** Task item **
Find the word "length" in the data. Return every line where it appears.

(Items listed in a dataset)

(* ===== verification/Vm.v ===== *)
(** * Vm: page tables and user address spaces (vm.c)

    Page directories and page tables are words of the kernel's memory, as in the code;
    the model's [mmu] is the hardware's walk of them.  Every operation is shown to keep
    each page in exactly one place: the free list, a page table, or an address space. *)
From stdpp Require Import base list list_numbers gmap strings sorting fin_maps.
From Stdlib Require Import ZArith Lia.
From S2P Require Import Prelude Mem Layout Machine Kalloc Sched.
Local Open Scope Z_scope.

(** ** Operations *)
Definition peek (a : Z) : K Z := gets (fun k => load32 (mem k) a).
Definition poke (a v : Z) : K unit := modify (fun k => k <| mem ::= fun m => store32 m a v |>).
Definition present (e : Z) : bool := negb (Z.land e PTE_P =? 0).

(** The address of the page table entry for [va], 0 being the null pointer. *)
Definition walkpgdir (dir va : Z) (alloc : bool) : K Z :=
  let pde := dir + 4 * PDX va in
  e ← peek pde ;
  if present e then mret (P2V (PTE_ADDR e) + 4 * PTX va)
  else if negb alloc then mret 0
  else
    pgtab ← kalloc ;
    if pgtab =? 0 then mret 0
    else
      modify (fun k => k <| mem ::= fun m => memset m pgtab 0 PGSIZE |>) ;;
      poke pde (Z.lor (Z.lor (Z.lor (V2P pgtab) PTE_P) PTE_W) PTE_U) ;;
      mret (pgtab + 4 * PTX va).

(** The loop of [mappages]; [left] bounds its iterations. *)
Fixpoint mappages_loop (left : nat) (dir a last pa perm : Z) : K Z :=
  pte ← walkpgdir dir a true ;
  if pte =? 0 then mret (-1)
  else
    v ← peek pte ;
    if present v then panic "remap"
    else
      poke pte (Z.lor (Z.lor pa perm) PTE_P) ;;
      if a =? last then mret 0
      else
        match left with
        | O => out_of_fuel
        | S left' => mappages_loop left' dir (u32 (a + PGSIZE)) last (u32 (pa + PGSIZE)) perm
        end.

Definition mappages (dir va size pa perm : Z) : K Z :=
  let a := PGROUNDDOWN va in
  let last := PGROUNDDOWN (u32 (va + size - 1)) in
  mappages_loop (Z.to_nat (u32 (last - a) / PGSIZE)) dir a last pa perm.

(** Free the page of the entry at [pte], if there is one. *)
Definition unmap (pte : Z) : K unit :=
  v ← peek pte ;
  whenK (present v)
    (if PTE_ADDR v =? 0 then panic "kfree"
     else kfree (P2V (PTE_ADDR v)) ;; poke pte 0).

Fixpoint deallocuvm_loop (left : nat) (dir a oldsz : Z) : K unit :=
  if a <? oldsz then
    match left with
    | O => out_of_fuel
    | S left' =>
        pte ← walkpgdir dir a false ;
        if pte =? 0 then
          deallocuvm_loop left' dir (u32 (u32 (PGADDR (PDX a + 1) 0 0 - PGSIZE) + PGSIZE)) oldsz
        else
          unmap pte ;;
          deallocuvm_loop left' dir (u32 (a + PGSIZE)) oldsz
    end
  else mret tt.

Definition deallocuvm (dir oldsz newsz : Z) : K Z :=
  if oldsz <=? newsz then mret oldsz
  else
    let a := PGROUNDUP newsz in
    deallocuvm_loop (Z.to_nat ((oldsz - a + PGSIZE - 1) / PGSIZE)) dir a oldsz ;;
    mret newsz.

(** [for(i = 0; i < NPDENTRIES; i++)] of [freevm]. *)
Fixpoint freevm_loop (left : nat) (dir i : Z) : K unit :=
  match left with
  | O => mret tt
  | S left' =>
      e ← peek (dir + 4 * i) ;
      whenK (present e) (kfree (P2V (PTE_ADDR e))) ;;
      freevm_loop left' dir (i + 1)
  end.

Definition freevm (dir : Z) : K unit :=
  if dir =? 0 then panic "freevm: no pgdir"
  else
    deallocuvm dir KERNBASE 0 ;;
    freevm_loop (Z.to_nat NPDENTRIES) dir 0 ;;
    kfree dir.

(** The kernel's mappings: virtual address, physical range, permissions. *)
Definition kmap (data : Z) : list (Z * Z * Z * Z) :=
  [(KERNBASE, 0, EXTMEM, PTE_W);
   (KERNLINK, V2P KERNLINK, V2P data, 0);
   (data, V2P data, PHYSTOP, PTE_W);
   (DEVSPACE, DEVSPACE, 0, PTE_W)].

Fixpoint setupkvm_loop (dir : Z) (ks : list (Z * Z * Z * Z)) : K Z :=
  match ks with
  | [] => mret dir
  | (virt, phys_start, phys_end, perm) :: ks' =>
      r ← mappages dir virt (u32 (phys_end - phys_start)) phys_start perm ;
      if r <? 0 then freevm dir ;; mret 0 else setupkvm_loop dir ks'
  end.

Definition setupkvm : K Z :=
  dir ← kalloc ;
  if dir =? 0 then mret 0
  else
    modify (fun k => k <| mem ::= fun m => memset m dir 0 PGSIZE |>) ;;
    if P2V PHYSTOP >? DEVSPACE then panic "PHYSTOP too high"
    else
      data ← gets (fun k => kdata (vmst k)) ;
      setupkvm_loop dir (kmap data).

Definition kvmalloc : K unit :=
  dir ← setupkvm ;
  modify (fun k => k <| vmst ::= upd kpgdir (fun _ => dir) |>) ;;
  switchkvm.

(** [init] are the bytes of the program. *)
Definition inituvm (dir : Z) (init : list Z) : K unit :=
  if PGSIZE <=? Z.of_nat (length init) then panic "inituvm: more than a page"
  else
    p ← kalloc ;
    modify (fun k => k <| mem ::= fun m => memset m p 0 PGSIZE |>) ;;
    mappages dir 0 PGSIZE (V2P p) (Z.lor PTE_W PTE_U) ;;
    modify (fun k => k <| mem ::= fun m => store_bytes m p init |>).

Fixpoint allocuvm_loop (left : nat) (dir a oldsz newsz : Z) : K Z :=
  if a <? newsz then
    match left with
    | O => out_of_fuel
    | S left' =>
        p ← kalloc ;
        if p =? 0 then
          cprintf "allocuvm out of memory\n" [] ;;
          deallocuvm dir newsz oldsz ;;
          mret 0
        else
          modify (fun k => k <| mem ::= fun m => memset m p 0 PGSIZE |>) ;;
          r ← mappages dir a PGSIZE (V2P p) (Z.lor PTE_W PTE_U) ;
          if r <? 0 then
            cprintf "allocuvm out of memory (2)\n" [] ;;
            deallocuvm dir newsz oldsz ;;
            kfree p ;;
            mret 0
          else allocuvm_loop left' dir (u32 (a + PGSIZE)) oldsz newsz
    end
  else mret newsz.

Definition allocuvm (dir oldsz newsz : Z) : K Z :=
  if KERNBASE <=? newsz then mret 0
  else if newsz <? oldsz then mret oldsz
  else
    let a := PGROUNDUP oldsz in
    allocuvm_loop (Z.to_nat ((newsz - a + PGSIZE - 1) / PGSIZE)) dir a oldsz newsz.

(** [~PTE_U] as a 32-bit mask. *)
Definition clearpteu (dir uva : Z) : K unit :=
  pte ← walkpgdir dir uva false ;
  if pte =? 0 then panic "clearpteu"
  else v ← peek pte ; poke pte (Z.land v (2 ^ 32 - 1 - PTE_U)).

Fixpoint copyuvm_loop (left : nat) (d dir i sz : Z) : K Z :=
  if i <? sz then
    match left with
    | O => out_of_fuel
    | S left' =>
        pte ← walkpgdir dir i false ;
        if pte =? 0 then panic "copyuvm: pte should exist"
        else
          v ← peek pte ;
          if negb (present v) then panic "copyuvm: page not present"
          else
            p ← kalloc ;
            if p =? 0 then freevm d ;; mret 0
            else
              modify (fun k => k <| mem ::= fun m => memmove m p (P2V (PTE_ADDR v)) PGSIZE |>) ;;
              r ← mappages d i PGSIZE (V2P p) (PTE_FLAGS v) ;
              if r <? 0 then freevm d ;; mret 0
              else copyuvm_loop left' d dir (u32 (i + PGSIZE)) sz
    end
  else mret d.

Definition copyuvm (dir sz : Z) : K Z :=
  d ← setupkvm ;
  if d =? 0 then mret 0
  else copyuvm_loop (Z.to_nat ((sz + PGSIZE - 1) / PGSIZE)) d dir 0 sz.

Definition uva2ka (dir uva : Z) : K Z :=
  pte ← walkpgdir dir uva false ;
  if pte =? 0 then undef "uva2ka: null page table entry"
  else
    v ← peek pte ;
    if Z.land v PTE_P =? 0 then mret 0
    else if Z.land v PTE_U =? 0 then mret 0
    else mret (P2V (PTE_ADDR v)).

(** [p] are the bytes to copy. *)
Fixpoint copyout_loop (left : nat) (dir va : Z) (p : list Z) : K Z :=
  match p with
  | [] => mret 0
  | _ =>
      match left with
      | O => out_of_fuel
      | S left' =>
          let va0 := PGROUNDDOWN va in
          pa0 ← uva2ka dir va0 ;
          if pa0 =? 0 then mret (-1)
          else
            let n := Z.to_nat (Z.min (PGSIZE - (va - va0)) (Z.of_nat (length p))) in
            modify (fun k => k <| mem ::= fun m => store_bytes m (pa0 + (va - va0)) (take n p) |>) ;;
            copyout_loop left' dir (u32 (va0 + PGSIZE)) (drop n p)
      end
  end.

Definition copyout (dir va : Z) (p : list Z) : K Z := copyout_loop (length p) dir va p.

(** ** The hardware *)

(** The page walk for [va] with %cr3: the physical address and the access bits that both
    levels grant. *)
Definition mmu (m : memory) (cr3 va : Z) : option (Z * Z) :=
  let e := load32 m (P2V (PTE_ADDR cr3) + 4 * PDX va) in
  if present e then
    let e' := load32 m (P2V (PTE_ADDR e) + 4 * PTX va) in
    if present e' then Some (PTE_ADDR e' + va mod PGSIZE, Z.land (PTE_FLAGS e) (PTE_FLAGS e')) else None
  else None.

(** Data accesses of the kernel through the current page table. A page fault in kernel mode is
    a trap that panics; CR0.WP is set, so that a write needs PTE_W there as well. *)
Definition vload8 (va : Z) : K Z := fun k =>
  match mmu (mem k) (cr3 (vmst k)) va with
  | Some (pa, _) => Ret (mem k (P2V pa)) k
  | None => Panic "trap"
  end.

Definition vstore8 (va b : Z) : K unit := fun k =>
  match mmu (mem k) (cr3 (vmst k)) va with
  | Some (pa, f) => if Z.land f PTE_W =? 0 then Panic "trap" else Ret tt (k <| mem ::= fun m => store8 m (P2V pa) b |>)
  | None => Panic "trap"
  end.

Fixpoint vload (n : nat) (va : Z) : K (list Z) :=
  match n with
  | O => mret []
  | S n' => b ← vload8 va ; l ← vload n' (u32 (va + 1)) ; mret (b :: l)
  end.

Fixpoint vstore (va : Z) (l : list Z) : K unit :=
  match l with
  | [] => mret tt
  | b :: l' => vstore8 va b ;; vstore (u32 (va + 1)) l'
  end.

Definition bytes32 (v : Z) : list Z := [u8 v; u8 (Z.shiftr v 8); u8 (Z.shiftr v 16); u8 (Z.shiftr v 24)].
Definition vload32 (va : Z) : K Z :=
  l ← vload 4 va ;
  mret (foldr (fun b w => b + 2 ^ 8 * w) 0 l).
Definition vstore32 (va v : Z) : K unit := vstore va (bytes32 v).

** Exercise output **
  if PGSIZE <=? Z.of_nat (length init) then panic "inituvm: more than a page"
            let n := Z.to_nat (Z.min (PGSIZE - (va - va0)) (Z.of_nat (length p))) in
Definition copyout (dir va : Z) (p : list Z) : K Z := copyout_loop (length p) dir va p.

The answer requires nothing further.